En el Perú, la discriminación es como una enfermedad crónica que no se cura con el paso del tiempo. Es un mal que se perpetúa, disfrazado de costumbre, donde la gente de “provincia” sigue siendo vista como inferior, y los pueblos indígenas son tratados como si sus raíces fueran un lastre. Mientras unos se envuelven en una falsa superioridad limeña, olvidan que la esencia del país está en su diversidad, y que los verdaderos peruanos son todos.
Esta problemática fue detectada por José María Arguedas desde niño, al observar la injusticia con la que se trataba a los indígenas. Pero él no solo fue espectador; también sufrió discriminación en su colegio e incluso en su propio hogar.
Arguedas Altamirano nació el 18 de enero de 1911 en Andahuaylas, en la sierra sur del Perú, en el seno de una familia criolla. A los dos años y medio quedó huérfano de madre, y su padre, abogado y viajero, apenas estaba presente en su vida. La relación con su madrastra fue compleja, ya que ella lo maltrataba junto con su hermanastro.

Su hermanastro también humillaba a Arguedas. En una ocasión, le arrebató el plato de comida, se lo arrojó a la cara y, con desdén, le espetó la cruel frase: ‘No vales ni lo que comes’. Humillado, el escritor en ciernes corrió al campo, se tiró al suelo y, entre lágrimas, rogó a Dios que le enviara la muerte.
En el colegio, la discriminación no solo le tocó la puerta, sino que entró sin piedad. Pero en lugar de ceder a la tristeza, el estudiante encontró en el desprecio un combustible. Decidió no llorar por su suerte ni rendirse ante la burla, sino enfrentarla con una feroz determinación: demostrar, con cada palabra y acción, que su mente era un campo muy fértil.

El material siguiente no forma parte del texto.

Lemma permute_follows_spec_witness :
  @unit_draws example_seedrandom
  /\ Z.of_nat 5 < array_length_limit
  /\ @permute example_seedrandom 5 "stay"
     = Some (value <$> @permute_spec example_seedrandom 7 5 "stay").
Proof.
  split; [exact example_unit_draws|]. split; [reflexivity|].
  apply (@permute_follows_spec example_seedrandom 7 5 "stay" example_unit_draws).
  reflexivity.
Defined.

(** ** Group keys *)

Section KeyFacts.

Lemma pretty_N_char_dashless (x : N) : pretty_N_char x <> "-"%char.
Proof. unfold pretty_N_char. by repeat case_match. Qed.

Lemma pretty_N_go_dashless (x : N) (s : string) :
  dashless s -> s <> "" -> dashless (pretty_N_go x s) /\ pretty_N_go x s <> "".
Proof.
  revert s. induction (N.lt_wf_0 x) as [x _ IH]; intros s Hs Hne.
  assert (x = 0 \/ 0 < x)%N as [->|Hpos] by lia.
  - by rewrite pretty_N_go_0.
  - rewrite pretty_N_go_step by done. apply IH.
    + by apply N.div_lt.
    + split; [apply pretty_N_char_dashless|done].
    + done.
Qed.

Lemma pretty_N_dashless (x : N) : dashless (pretty x) /\ pretty x <> "".
Proof.
  unfold pretty, pretty_N. destruct (decide (x = 0)%N) as [->|Hne].
  - split; [|done]. split; [|done]. discriminate.
  - rewrite pretty_N_go_step by lia. apply pretty_N_go_dashless; [|done].
    split; [apply pretty_N_char_dashless|done].
Qed.

(** The first ['-'] after a dashless prefix is where the prefix ends. *)
Lemma dashless_split (a b p q : string) :
  dashless a -> dashless b ->
  a +:+ "-" +:+ p = b +:+ "-" +:+ q -> a = b /\ p = q.
Proof.
  revert b. induction a as [|c a IH]; intros [|c' b] Ha Hb Heq; cbn in *.
  - by injection Heq.
  - injection Heq as <- _. by destruct Hb.
  - injection Heq as -> _. by destruct Ha.
  - injection Heq as -> Heq. destruct Ha as [_ Ha], Hb as [_ Hb].
    destruct (IH b Ha Hb Heq) as [-> ->]. done.
Qed.

(** A number in a key is a dashless, non-empty run of digits, with a
    ['-'] in front when it is negative. *)
Lemma pretty_Z_shape (z : Z) :
  exists (sign : bool) (digits : string),
    pretty z = (if sign then "-" +:+ digits else digits)
    /\ dashless digits /\ digits <> "".
Proof.
  destruct z as [|p|p]; unfold pretty, pretty_Z.
  - exists false, "0". split; [done|]. split; [|done]. split; [discriminate|done].
  - exists false, (pretty p). split; [done|]. apply (pretty_N_dashless (Npos p)).
  - exists true, (pretty p). split; [done|]. apply (pretty_N_dashless (Npos p)).
Qed.

Lemma key_inj (w1 h1 w2 h2 : Z) :
  pretty w1 +:+ "-" +:+ pretty h1 = pretty w2 +:+ "-" +:+ pretty h2 ->
  w1 = w2 /\ h1 = h2.
Proof.
  intros Heq.
  assert (Hgoal : pretty w1 = pretty w2 /\ pretty h1 = pretty h2).
  { destruct (pretty_Z_shape w1) as (s1 & d1 & Hw1 & Hd1 & Hn1).
    destruct (pretty_Z_shape w2) as (s2 & d2 & Hw2 & Hd2 & Hn2).
    rewrite Hw1, Hw2 in *.
    destruct s1, s2; cbn in Heq.
    - injection Heq as Heq. by destruct (dashless_split _ _ _ _ Hd1 Hd2 Heq) as [-> ->].
    - destruct d2 as [|c d2]; [done|]. injection Heq as <- _. by destruct Hd2.
    - destruct d1 as [|c d1]; [done|]. injection Heq as -> _. by destruct Hd1.
    - by destruct (dashless_split _ _ _ _ Hd1 Hd2 Heq) as [-> ->]. }
  destruct Hgoal as [Hw Hh]. split; by apply (inj pretty).
Qed.

Lemma group_key_inj (s1 s2 : Square.t) :
  group_key s1 = group_key s2 <->
  Square.width s1 = Square.width s2 /\ Square.height s1 = Square.height s2.
Proof.
  unfold group_key. split.
  - apply key_inj.
  - by intros [-> ->].
Qed.

End KeyFacts.

(** ** Bucketing squares by key *)

Section GroupingFacts.

Implicit Types (squareGroups : square_groups) (square : Square.t).

Lemma squareGroups_get_push key key' square squareGroups :
  squareGroups_get key (squareGroups_push key' square squareGroups)
  = if decide (key = key') then squareGroups_get key squareGroups ++ [square]
    else squareGroups_get key squareGroups.
Proof.
  induction squareGroups as [|[k group] rest IH]; cbn [squareGroups_push squareGroups_get].
  - by destruct (decide (key = key')).
  - destruct (decide (key' = k)) as [->|Hne]; cbn [squareGroups_get].
    + by destruct (decide (key = k)).
    + destruct (decide (key = k)) as [->|Hne']; [|done].
      by destruct (decide (k = key')) as [->|].
Qed.

Lemma squareGroups_push_keys key square squareGroups :
  (squareGroups_push key square squareGroups).*1
  = if decide (key ∈ squareGroups.*1) then squareGroups.*1
    else squareGroups.*1 ++ [key].
Proof.
  induction squareGroups as [|[k group] rest IH]; cbn [squareGroups_push fmap list_fmap fst].
  - destruct (decide (key ∈ [])) as [Hin|]; [by apply elem_of_nil in Hin|done].
  - destruct (decide (key = k)) as [->|Hne]; cbn [fmap list_fmap fst].
    + destruct (decide (k ∈ k :: rest.*1)) as [|Hnin]; [done|].
      destruct Hnin. by left.
    + fold (fmap (M := list) (@fst string (list Square.t))). rewrite IH.
      destruct (decide (key ∈ rest.*1)) as [Hin|Hnin].
      * destruct (decide (key ∈ k :: rest.*1)) as [|Hnin]; [done|].
        destruct Hnin. by right.
      * destruct (decide (key ∈ k :: rest.*1)) as [Hin|]; [|done].
        apply elem_of_cons in Hin as [|]; done.
Qed.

La respuesta de Arguedas ante la discriminación en el colegio
En 1926, José María Arguedas emprendió su traslado a la costa, junto a su hermano Arístides, para iniciar sus estudios secundarios en el colegio San Luis Gonzaga de Ica, un cambio que lo alejó de la sierra que había sido el centro de su vida hasta ese momento. La transición no fue fácil; la costa lo recibió con una indiferencia gélida, propia de quienes se sienten superiores por el simple hecho de nacer en la costa.
En ese ambiente hostil, Arguedas experimentó de primera mano el desprecio hacia los serranos. No solo los compañeros de clase, sino también el personal administrativo, se encargaron de humillarlo. Cada gesto despectivo, cada palabra cargada de prejuicio, lo empujaron a forjar una resistencia que solo la adversidad pudo moldear.
Pero, ¿qué sucedió en el colegio de Ica? En el marco del Primer Encuentro de Narradores, celebrado en Arequipa en 1965, el autor de “Los ríos profundos” contó el acto discriminatorio que vivió dentro de su escuela.

Cuando nuestro compatriota cursaba la secundaria, en Ica se veía al que cantaba un huayno como a un sirviente. Lo europeo era considerado superior, mientras que lo indígena se percibía como algo malo y vergonzoso.
La penosa experiencia que vivió el originario de Andahuaylas fue inmortalizado en el libro “Batallas infernales de José María Arguedas: Vida, folklore y educación intercultural”, escrito por el magíster en historia y filosofía Samuel Villegas Páucar. “El enorme cúmulo de experiencias durante su niñez saldría a relucir a partir de su decisión de escribir. A decir de Pinilla, luego que Arguedas llega por primera vez a la costa vive dos experiencias decisivas: en Ica sufre en carne propia el racismo y el autoritarismo típico, lo cual ‘motiva su conducta y empieza a moldear el proyecto de escritor’ (Pinilla, 1994: 49)”, señaló.

Por otro lado, Villegas Páucar citó a la investigadora Carmen María Pinilla para señalar que las excelentes calificaciones del recién llegado al colegio de Ica fueron recibidas con sorna.
En el libro consultado se señala que el escritor habría tenido otro motivo para sacar 20 en varios cursos de la escuela. “(...) Sufre el rechazo amoroso de Pompeya, a quien había dedicado unos acrósticos, ásperamente rechazados por venir de un ‘serrano’. El repudio a la carta habría sido trascendental (Pinilla, 1994: 50)”, indicó. Es importante señalar que Arguedas no relató ninguna historia relacionada con la muchacha iqueña.
Finalmente, es menester dar a conocer que el novelista nunca fue tratado como serrano en la Universidad Nacional Mayor de San Marcos. Al ingresar a la Facultad de Letras de esta prestigiosa casa de estudios, fue recibido con cordialidad y respeto por parte de sus compañeros. Entre ellos se encontraban los futuros filósofos Luis Felipe Alarco y Carlos Cueto Fernandini, así como los poetas Emilio Adolfo Westphalen y Luis Fabio Xammar.